▶ **Problem requirements**
Each line below with the word "getSurfaceVelY" needs to be copied.
- - - - - - -
Lemma path_reference_after_writes h h' self c attrs attrs' v segs :
  path_reference h v segs ->
  h !! self = Some (OInst c attrs) ->
  h' !! self = Some (OInst c attrs') ->
  (attrs !! "source" = attrs' !! "source") ->
  (forall l, l <> self -> h' !! l = h !! l) ->
  path_reference h' v segs.
Proof.
  intros (l & ls & attrsR & -> & Hl & Hsrc & Hls) Hself Hself' Hsame Hother.
  assert (ls <> self) by (intros ->; congruence).
  destruct (decide (l = self)) as [->|Hne].
  - rewrite Hself in Hl. injection Hl as -> ->.
    exists self, ls, attrs'. rewrite (Hother ls) by done.
    repeat split; try done. by rewrite <- Hsame.
  - exists l, ls, attrsR. rewrite (Hother l), (Hother ls) by done. by repeat split.
Qed.

(** A field constructed from a string [s]: [json.loads] is called once,
    on [s], with the encoder as [cls] when there is one; the stored schema
    is what the call returned, or a path reference for the whole of [s]
    when the call raised [JSONDecodeError]. *)
Lemma init_str_inv W self s fc args kwargs st0 st :
  JSONSchemaField_init W self (VStr s) fc args kwargs st0 = (Ret tt, st) ->
  exists h1 c attrs encoder schema',
    w_super_init W self args kwargs (heap st0) = (Ret tt, h1) /\
    h1 !! self = Some (OInst c attrs) /\
    attrs !! "encoder" = Some encoder /\
    let h2 := <[self := OInst c (<["_schema_kwarg" := VStr s]> attrs)]> h1 in
    let options := if truthy h2 encoder then [("cls", encoder)] else [] in
    trace st = (trace st0 ++ [EvSuperInit self args kwargs; EvJsonLoads s options])%list /\
    field_attr (heap st) self "_schema" = Some schema' /\
    field_attr (heap st) self "format_checker" = Some fc /\
    ((exists h3, w_json_loads W s options h2 = (Ret schema', h3)) \/
     (exists msg h3,
         w_json_loads W s options h2 = (Raise (JSONDecodeError msg), h3) /\
         path_reference (heap st) schema' (split "." s))) /\
    (keeps self (w_json_loads W s options) ->
     field_attr (heap st) self "_schema_kwarg" = Some (VStr s)).
Proof.
  intros H. apply init_head in H as (h1 & c & attrs & Hsup & Hself & H).
  set (h2 := <[self := OInst c (<["_schema_kwarg" := VStr s]> attrs)]> h1) in *.
  set (tr2 := (trace st0 ++ [EvSuperInit self args kwargs])%list) in *.
  assert (Hs2 : h2 !! self = Some (OInst c (<["_schema_kwarg" := VStr s]> attrs)))
    by (subst h2; apply lookup_insert_eq).
  apply bind_Ret_inv in H as (schema' & st3 & H3 & H).
  apply bind_Ret_inv in H3 as (encoder & st2 & Henc & H3).
  apply read_attr_inv in Henc as [-> Henc]. simpl in Henc.
  unfold field_attr in Henc. rewrite Hs2 in Henc.
  rewrite lookup_insert_ne in Henc by done.
  apply bind_Ret_inv in H3 as (h & st2 & Hh & H3).
  unfold get_heap in Hh. injection Hh as <- <-. simpl in H3.
  apply bind_Ret_inv in H3 as (options & st2 & Hopt & H3).
  assert (options = (if truthy h2 encoder then [("cls", encoder)] else [])
          /\ st2 = State h2 tr2) as [Eopt ->].
  { destruct (truthy h2 encoder).
    - apply bind_Ret_inv in Hopt as (e' & st2' & He' & Hopt).
      apply read_attr_inv in He' as [-> He']. simpl in He'.
      unfold field_attr in He'. rewrite Hs2 in He'.
      rewrite lookup_insert_ne in He' by done.
      unfold ret in Hopt. injection Hopt as <- <-. split; congruence.
    - unfold ret in Hopt. by injection Hopt as <- <-. }
  unfold try_except in H3.
  destruct (extcall (EvJsonLoads s options) (w_json_loads W s options) (State h2 tr2))
    as [r st_l] eqn:Hcall.
  apply extcall_inv in Hcall as (h3 & Hloads & ->). cbn [heap trace] in *.
  apply init_tail in H as (c' & attrs' & Hself' & Htr & Hfin & Hother).
  exists h1, c, attrs, encoder, schema'.
  split; [done|]. split; [done|]. split; [done|].
  cbv zeta. fold h2. rewrite <- Eopt.
  assert (Hattrs : field_attr (heap st) self "_schema" = Some schema' /\
                   field_attr (heap st) self "format_checker" = Some fc).
  { unfold field_attr. rewrite Hfin. split; by attr_lookup. }
  destruct Hattrs as [Hschema Hfc].
  destruct r as [v|e].
  - injection H3 as <- <-. simpl in *.
    split; [by rewrite Htr; subst tr2; rewrite <- app_assoc|].
    split; [done|]. split; [done|]. split; [eauto|].
    intros Hkeep. apply Hkeep in Hs2. rewrite Hloads in Hs2. simpl in Hs2.
    rewrite Hs2 in Hself'. injection Hself' as <- <-.
    unfold field_attr. rewrite Hfin. by attr_lookup.
  - destruct e as [msg| | | | | |]; try discriminate.
    destruct (FieldReference_new_spec s (State h3 (tr2 ++ [EvJsonLoads s options])))
      as (v & st' & Hnew & Htr' & Href & Hmono).
    rewrite Hnew in H3. injection H3 as <- <-. simpl in *.
    split; [by rewrite Htr, Htr'; subst tr2; rewrite <- app_assoc|].
    split; [done|]. split; [done|]. split.
    + right. exists msg, h3. split; [done|].
      eapply path_reference_after_writes; [exact Href|exact Hself'|exact Hfin| |exact Hother].
      by attr_lookup.
    + intros Hkeep. apply Hkeep in Hs2. rewrite Hloads in Hs2. simpl in Hs2.
      apply Hmono in Hs2. rewrite Hs2 in Hself'. injection Hself' as <- <-.
      unfold field_attr. rewrite Hfin. by attr_lookup.
Qed.
(** X7.  The surface never rises above the amplitude: the wave height is
    within [|amp|] of zero and the surface velocity within
    [|amp * freq * 0.1|], everywhere and always. *)
Theorem wave_bounded_by_amplitude :
  forall (this : SimulatorAdvanced.t) (x z t : R),
    Rabs (SimulatorAdvanced.getWaveHeight this x z t) <= Rabs (SimulatorAdvanced.amp this)
    /\ Rabs (SimulatorAdvanced.getSurfaceVelY this x z t)
       <= Rabs (SimulatorAdvanced.amp this * (SimulatorAdvanced.freq this * 0.1)).
Proof.
  intros this x z t.
  unfold SimulatorAdvanced.getWaveHeight, SimulatorAdvanced.getSurfaceVelY. split.
  - eapply Rle_trans; [apply Rabs_mult_le_l, Rabs_cos_le_1 |].
    eapply Rle_trans; [apply Rabs_mult_le_l, Rabs_cos_le_1 |].
    apply Rabs_mult_le_l, Rabs_cos_le_1.
  - eapply Rle_trans; [apply Rabs_mult_le_l, Rabs_sin_le_1 |].
    eapply Rle_trans; [apply Rabs_mult_le_l, Rabs_cos_le_1 |].
    eapply Rle_trans; [apply Rabs_mult_le_l, Rabs_cos_le_1 |].
    rewrite <- Ropp_mult_distr_l, Rabs_Ropp. apply Rle_refl.
Qed.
- - - - - - -
▶ **Result below**
    /\ Rabs (SimulatorAdvanced.getSurfaceVelY this x z t)
  unfold SimulatorAdvanced.getWaveHeight, SimulatorAdvanced.getSurfaceVelY. split.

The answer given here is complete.